(Records drawn from a dataset)
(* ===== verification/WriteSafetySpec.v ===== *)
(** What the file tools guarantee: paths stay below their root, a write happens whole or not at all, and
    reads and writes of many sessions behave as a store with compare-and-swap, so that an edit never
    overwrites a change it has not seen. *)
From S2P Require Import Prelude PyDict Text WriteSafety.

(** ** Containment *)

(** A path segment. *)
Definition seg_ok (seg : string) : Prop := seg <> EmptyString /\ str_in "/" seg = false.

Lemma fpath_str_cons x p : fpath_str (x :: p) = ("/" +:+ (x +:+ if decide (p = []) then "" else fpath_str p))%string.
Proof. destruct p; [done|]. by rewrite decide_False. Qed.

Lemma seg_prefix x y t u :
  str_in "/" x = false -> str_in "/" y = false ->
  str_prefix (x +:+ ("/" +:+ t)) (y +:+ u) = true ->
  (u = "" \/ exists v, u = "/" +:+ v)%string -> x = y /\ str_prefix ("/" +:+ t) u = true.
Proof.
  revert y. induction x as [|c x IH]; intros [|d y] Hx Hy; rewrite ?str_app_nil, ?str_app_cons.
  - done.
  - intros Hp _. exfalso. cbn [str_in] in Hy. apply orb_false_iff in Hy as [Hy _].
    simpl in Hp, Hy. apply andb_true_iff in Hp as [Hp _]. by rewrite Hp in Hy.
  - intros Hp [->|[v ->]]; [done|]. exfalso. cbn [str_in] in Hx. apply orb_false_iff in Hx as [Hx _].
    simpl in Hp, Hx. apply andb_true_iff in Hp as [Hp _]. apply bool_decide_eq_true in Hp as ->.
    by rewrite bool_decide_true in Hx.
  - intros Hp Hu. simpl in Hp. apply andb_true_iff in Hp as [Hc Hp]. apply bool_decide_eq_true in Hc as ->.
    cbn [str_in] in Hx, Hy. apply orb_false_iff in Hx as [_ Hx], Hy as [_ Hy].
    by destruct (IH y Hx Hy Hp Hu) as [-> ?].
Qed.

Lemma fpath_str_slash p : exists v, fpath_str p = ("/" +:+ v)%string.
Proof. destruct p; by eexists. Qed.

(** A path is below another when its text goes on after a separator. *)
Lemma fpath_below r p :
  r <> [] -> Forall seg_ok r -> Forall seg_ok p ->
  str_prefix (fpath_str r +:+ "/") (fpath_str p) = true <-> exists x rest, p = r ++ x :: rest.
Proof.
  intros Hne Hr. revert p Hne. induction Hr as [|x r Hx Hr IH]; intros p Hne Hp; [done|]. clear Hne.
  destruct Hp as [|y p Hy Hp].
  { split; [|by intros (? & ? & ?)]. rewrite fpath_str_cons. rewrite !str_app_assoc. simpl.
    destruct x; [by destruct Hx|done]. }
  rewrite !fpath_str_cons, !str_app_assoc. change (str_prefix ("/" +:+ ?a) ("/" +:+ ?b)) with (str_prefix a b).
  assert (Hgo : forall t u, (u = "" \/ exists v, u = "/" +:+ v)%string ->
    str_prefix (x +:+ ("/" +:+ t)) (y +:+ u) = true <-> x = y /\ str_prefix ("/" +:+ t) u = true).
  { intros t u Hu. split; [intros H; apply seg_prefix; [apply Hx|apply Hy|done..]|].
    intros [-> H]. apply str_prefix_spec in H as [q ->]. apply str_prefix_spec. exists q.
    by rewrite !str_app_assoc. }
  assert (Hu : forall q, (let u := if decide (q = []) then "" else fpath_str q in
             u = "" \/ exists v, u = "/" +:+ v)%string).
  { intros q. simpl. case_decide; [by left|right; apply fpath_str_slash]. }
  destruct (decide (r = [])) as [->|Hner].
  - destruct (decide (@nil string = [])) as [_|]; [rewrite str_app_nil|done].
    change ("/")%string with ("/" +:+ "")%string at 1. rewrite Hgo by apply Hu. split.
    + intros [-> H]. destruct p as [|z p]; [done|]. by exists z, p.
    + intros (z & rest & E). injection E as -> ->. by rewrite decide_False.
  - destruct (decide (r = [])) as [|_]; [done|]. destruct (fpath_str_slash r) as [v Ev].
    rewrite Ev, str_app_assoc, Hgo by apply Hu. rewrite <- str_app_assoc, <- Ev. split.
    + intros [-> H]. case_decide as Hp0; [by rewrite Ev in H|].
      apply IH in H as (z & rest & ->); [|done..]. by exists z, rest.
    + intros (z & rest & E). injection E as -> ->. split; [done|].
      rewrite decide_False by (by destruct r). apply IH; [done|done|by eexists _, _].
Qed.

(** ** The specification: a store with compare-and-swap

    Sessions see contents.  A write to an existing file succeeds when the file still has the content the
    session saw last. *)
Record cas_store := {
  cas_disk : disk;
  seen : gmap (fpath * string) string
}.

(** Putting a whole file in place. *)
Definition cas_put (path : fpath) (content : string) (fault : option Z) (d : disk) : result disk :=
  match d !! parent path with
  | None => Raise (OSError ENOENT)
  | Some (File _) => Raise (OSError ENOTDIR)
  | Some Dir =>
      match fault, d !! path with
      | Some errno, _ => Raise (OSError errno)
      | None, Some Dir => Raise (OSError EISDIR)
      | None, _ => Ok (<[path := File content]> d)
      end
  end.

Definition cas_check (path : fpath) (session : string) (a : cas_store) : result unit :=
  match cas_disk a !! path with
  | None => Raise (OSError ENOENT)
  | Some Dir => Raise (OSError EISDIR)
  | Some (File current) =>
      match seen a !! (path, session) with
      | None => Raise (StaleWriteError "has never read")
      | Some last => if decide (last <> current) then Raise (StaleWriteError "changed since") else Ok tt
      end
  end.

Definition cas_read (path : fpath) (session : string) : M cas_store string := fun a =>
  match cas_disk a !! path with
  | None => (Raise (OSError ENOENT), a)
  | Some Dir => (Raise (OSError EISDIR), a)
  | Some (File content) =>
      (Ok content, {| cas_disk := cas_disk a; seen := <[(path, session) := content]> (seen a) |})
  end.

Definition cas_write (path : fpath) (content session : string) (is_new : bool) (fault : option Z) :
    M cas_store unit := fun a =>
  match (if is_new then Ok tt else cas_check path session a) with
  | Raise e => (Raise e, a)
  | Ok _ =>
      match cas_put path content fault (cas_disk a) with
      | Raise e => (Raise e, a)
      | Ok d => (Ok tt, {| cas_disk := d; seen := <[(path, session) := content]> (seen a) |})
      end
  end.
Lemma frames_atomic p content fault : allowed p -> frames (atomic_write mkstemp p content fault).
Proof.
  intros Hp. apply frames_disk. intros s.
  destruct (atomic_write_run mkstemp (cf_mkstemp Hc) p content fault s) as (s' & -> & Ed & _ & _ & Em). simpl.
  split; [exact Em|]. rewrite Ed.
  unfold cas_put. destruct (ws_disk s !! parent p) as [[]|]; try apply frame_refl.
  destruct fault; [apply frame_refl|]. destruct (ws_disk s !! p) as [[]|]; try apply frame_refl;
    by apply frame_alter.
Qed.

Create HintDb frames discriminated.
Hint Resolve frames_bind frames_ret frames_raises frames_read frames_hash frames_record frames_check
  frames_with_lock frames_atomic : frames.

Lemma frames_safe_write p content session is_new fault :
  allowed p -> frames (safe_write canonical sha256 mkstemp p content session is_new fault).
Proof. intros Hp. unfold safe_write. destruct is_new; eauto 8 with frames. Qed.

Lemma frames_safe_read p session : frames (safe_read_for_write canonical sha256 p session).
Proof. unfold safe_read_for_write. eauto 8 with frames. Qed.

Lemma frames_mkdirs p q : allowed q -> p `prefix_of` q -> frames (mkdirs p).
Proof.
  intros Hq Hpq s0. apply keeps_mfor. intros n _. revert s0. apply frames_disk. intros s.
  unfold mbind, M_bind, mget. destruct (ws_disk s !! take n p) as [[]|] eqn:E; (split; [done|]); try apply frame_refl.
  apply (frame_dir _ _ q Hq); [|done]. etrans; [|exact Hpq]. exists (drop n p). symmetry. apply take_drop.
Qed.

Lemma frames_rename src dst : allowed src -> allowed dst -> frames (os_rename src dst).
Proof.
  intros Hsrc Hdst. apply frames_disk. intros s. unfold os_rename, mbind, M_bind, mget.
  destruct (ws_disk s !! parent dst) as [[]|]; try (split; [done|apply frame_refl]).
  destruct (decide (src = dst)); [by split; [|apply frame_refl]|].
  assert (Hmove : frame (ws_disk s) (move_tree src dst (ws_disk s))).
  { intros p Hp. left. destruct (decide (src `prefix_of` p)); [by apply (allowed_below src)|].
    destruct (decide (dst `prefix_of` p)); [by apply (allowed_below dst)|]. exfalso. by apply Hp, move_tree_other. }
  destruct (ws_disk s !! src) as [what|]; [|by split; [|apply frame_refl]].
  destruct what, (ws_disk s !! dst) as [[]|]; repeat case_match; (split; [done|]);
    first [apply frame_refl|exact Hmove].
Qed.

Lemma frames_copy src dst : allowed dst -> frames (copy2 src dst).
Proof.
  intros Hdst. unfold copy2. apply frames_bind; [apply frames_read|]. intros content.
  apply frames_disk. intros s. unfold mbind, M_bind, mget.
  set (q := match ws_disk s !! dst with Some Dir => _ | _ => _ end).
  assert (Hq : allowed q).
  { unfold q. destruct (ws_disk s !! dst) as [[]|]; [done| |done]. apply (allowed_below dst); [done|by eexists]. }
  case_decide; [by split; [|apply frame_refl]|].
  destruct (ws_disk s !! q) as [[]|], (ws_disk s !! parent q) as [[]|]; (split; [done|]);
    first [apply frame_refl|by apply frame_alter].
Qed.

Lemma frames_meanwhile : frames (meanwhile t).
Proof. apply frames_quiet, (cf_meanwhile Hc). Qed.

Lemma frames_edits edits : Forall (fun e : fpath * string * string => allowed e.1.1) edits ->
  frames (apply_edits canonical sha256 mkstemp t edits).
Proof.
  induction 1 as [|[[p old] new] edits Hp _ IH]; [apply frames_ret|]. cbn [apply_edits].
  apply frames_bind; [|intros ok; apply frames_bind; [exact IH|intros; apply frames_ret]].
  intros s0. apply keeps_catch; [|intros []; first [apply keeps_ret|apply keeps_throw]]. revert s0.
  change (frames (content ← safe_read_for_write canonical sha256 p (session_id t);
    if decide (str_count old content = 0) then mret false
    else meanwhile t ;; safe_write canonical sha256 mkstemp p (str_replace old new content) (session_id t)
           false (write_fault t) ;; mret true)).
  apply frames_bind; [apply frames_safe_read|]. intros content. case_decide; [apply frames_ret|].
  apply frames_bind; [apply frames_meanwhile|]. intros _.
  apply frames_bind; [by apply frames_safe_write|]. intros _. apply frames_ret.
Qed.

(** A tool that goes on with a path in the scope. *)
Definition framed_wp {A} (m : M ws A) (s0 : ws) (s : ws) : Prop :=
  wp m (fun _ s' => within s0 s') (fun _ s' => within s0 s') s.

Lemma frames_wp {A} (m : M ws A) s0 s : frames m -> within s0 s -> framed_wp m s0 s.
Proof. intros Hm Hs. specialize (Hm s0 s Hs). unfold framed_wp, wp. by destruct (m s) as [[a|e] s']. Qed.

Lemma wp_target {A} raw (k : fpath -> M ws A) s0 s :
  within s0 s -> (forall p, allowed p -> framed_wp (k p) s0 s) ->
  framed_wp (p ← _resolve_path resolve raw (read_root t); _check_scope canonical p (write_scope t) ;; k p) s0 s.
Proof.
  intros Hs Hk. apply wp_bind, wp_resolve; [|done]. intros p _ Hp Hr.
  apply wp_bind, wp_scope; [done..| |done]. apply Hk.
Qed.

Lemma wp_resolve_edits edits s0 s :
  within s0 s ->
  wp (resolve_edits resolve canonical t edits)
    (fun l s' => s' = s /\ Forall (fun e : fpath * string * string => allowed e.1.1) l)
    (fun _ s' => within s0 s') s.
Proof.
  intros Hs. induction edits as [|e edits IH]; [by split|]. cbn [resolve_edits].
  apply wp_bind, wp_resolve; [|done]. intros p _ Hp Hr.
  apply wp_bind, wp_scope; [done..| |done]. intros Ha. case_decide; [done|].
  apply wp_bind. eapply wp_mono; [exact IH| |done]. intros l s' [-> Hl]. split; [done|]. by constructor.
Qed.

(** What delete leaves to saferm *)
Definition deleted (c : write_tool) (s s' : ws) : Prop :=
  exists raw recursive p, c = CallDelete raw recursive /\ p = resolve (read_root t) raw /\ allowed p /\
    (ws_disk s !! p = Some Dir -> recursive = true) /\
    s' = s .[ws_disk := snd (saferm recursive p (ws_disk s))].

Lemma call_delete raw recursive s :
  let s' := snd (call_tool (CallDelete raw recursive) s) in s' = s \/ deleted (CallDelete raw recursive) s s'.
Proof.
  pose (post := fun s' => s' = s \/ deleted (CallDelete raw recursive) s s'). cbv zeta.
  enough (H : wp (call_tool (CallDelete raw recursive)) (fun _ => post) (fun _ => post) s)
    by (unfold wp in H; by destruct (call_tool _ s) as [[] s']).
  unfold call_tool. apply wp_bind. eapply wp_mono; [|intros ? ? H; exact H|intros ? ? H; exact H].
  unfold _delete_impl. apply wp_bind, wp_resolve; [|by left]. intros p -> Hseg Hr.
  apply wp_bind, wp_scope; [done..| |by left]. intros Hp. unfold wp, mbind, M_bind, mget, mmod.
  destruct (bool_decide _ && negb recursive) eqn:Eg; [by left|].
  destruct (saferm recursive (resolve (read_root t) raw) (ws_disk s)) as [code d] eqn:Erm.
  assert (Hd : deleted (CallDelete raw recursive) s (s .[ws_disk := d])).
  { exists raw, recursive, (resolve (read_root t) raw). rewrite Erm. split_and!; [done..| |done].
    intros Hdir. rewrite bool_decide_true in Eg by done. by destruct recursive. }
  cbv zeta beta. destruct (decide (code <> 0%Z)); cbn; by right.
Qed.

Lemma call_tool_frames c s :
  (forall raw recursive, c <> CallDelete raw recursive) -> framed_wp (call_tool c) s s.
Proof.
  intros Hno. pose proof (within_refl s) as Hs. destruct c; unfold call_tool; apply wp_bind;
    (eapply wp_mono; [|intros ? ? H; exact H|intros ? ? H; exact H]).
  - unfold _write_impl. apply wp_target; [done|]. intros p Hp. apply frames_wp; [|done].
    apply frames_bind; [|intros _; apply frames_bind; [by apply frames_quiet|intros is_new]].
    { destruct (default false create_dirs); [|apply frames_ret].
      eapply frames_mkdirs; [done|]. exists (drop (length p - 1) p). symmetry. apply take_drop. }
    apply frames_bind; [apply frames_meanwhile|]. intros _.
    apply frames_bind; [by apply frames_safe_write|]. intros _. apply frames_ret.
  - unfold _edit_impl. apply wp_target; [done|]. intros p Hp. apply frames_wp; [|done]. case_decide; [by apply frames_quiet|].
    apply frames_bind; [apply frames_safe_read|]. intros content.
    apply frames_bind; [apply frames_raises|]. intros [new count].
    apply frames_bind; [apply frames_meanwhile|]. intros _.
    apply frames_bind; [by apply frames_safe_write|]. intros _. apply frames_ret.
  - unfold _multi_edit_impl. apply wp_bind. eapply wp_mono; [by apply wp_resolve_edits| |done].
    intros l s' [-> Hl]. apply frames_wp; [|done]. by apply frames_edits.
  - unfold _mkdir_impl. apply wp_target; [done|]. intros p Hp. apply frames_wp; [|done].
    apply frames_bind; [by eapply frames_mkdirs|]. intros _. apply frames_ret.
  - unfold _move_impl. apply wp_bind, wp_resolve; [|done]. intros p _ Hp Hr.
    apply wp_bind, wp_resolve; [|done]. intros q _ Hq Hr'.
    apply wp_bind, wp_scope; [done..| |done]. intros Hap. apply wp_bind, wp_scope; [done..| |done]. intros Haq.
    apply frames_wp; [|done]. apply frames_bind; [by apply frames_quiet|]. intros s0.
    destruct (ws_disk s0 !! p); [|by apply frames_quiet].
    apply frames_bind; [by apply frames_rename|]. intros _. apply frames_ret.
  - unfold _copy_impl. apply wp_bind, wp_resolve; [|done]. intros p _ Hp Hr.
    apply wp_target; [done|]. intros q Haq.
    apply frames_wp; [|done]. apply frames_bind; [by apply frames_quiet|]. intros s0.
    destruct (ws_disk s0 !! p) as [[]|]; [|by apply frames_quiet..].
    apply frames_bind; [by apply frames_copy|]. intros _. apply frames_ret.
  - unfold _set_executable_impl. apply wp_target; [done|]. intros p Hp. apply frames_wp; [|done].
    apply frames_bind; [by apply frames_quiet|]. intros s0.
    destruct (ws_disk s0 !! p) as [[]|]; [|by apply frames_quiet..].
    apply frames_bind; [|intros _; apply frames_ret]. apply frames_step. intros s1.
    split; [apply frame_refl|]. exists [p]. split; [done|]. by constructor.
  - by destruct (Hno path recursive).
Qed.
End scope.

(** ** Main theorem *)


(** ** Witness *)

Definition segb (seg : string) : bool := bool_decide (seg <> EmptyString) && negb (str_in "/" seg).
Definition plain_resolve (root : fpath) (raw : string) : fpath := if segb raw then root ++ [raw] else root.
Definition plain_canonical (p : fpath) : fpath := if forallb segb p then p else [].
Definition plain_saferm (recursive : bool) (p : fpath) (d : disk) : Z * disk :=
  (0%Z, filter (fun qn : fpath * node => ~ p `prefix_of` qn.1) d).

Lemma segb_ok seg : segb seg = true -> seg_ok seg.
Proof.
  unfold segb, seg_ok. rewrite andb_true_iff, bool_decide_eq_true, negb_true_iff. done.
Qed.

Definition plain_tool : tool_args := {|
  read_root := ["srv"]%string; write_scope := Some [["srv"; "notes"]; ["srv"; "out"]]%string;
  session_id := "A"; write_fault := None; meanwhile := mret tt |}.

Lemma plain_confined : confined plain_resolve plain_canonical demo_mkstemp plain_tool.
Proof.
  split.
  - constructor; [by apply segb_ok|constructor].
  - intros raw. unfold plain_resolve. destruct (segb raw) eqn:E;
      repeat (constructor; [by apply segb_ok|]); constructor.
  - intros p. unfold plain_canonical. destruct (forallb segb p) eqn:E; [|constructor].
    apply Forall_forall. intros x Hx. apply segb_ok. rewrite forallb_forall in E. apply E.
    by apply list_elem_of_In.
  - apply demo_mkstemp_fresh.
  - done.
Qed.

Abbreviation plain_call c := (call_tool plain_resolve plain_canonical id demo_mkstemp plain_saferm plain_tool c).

■ PROBLEM TO WORK ON
Your answer should be the lines from the one containing "write_fault := None;" through the last line of the records, repeated exactly and with nothing added.

■ EXERCISE RESPONSE
  session_id := "A"; write_fault := None; meanwhile := mret tt |}.

Lemma plain_confined : confined plain_resolve plain_canonical demo_mkstemp plain_tool.
Proof.
  split.
  - constructor; [by apply segb_ok|constructor].
  - intros raw. unfold plain_resolve. destruct (segb raw) eqn:E;
      repeat (constructor; [by apply segb_ok|]); constructor.
  - intros p. unfold plain_canonical. destruct (forallb segb p) eqn:E; [|constructor].
    apply Forall_forall. intros x Hx. apply segb_ok. rewrite forallb_forall in E. apply E.
    by apply list_elem_of_In.
  - apply demo_mkstemp_fresh.
  - done.
Qed.

Abbreviation plain_call c := (call_tool plain_resolve plain_canonical id demo_mkstemp plain_saferm plain_tool c).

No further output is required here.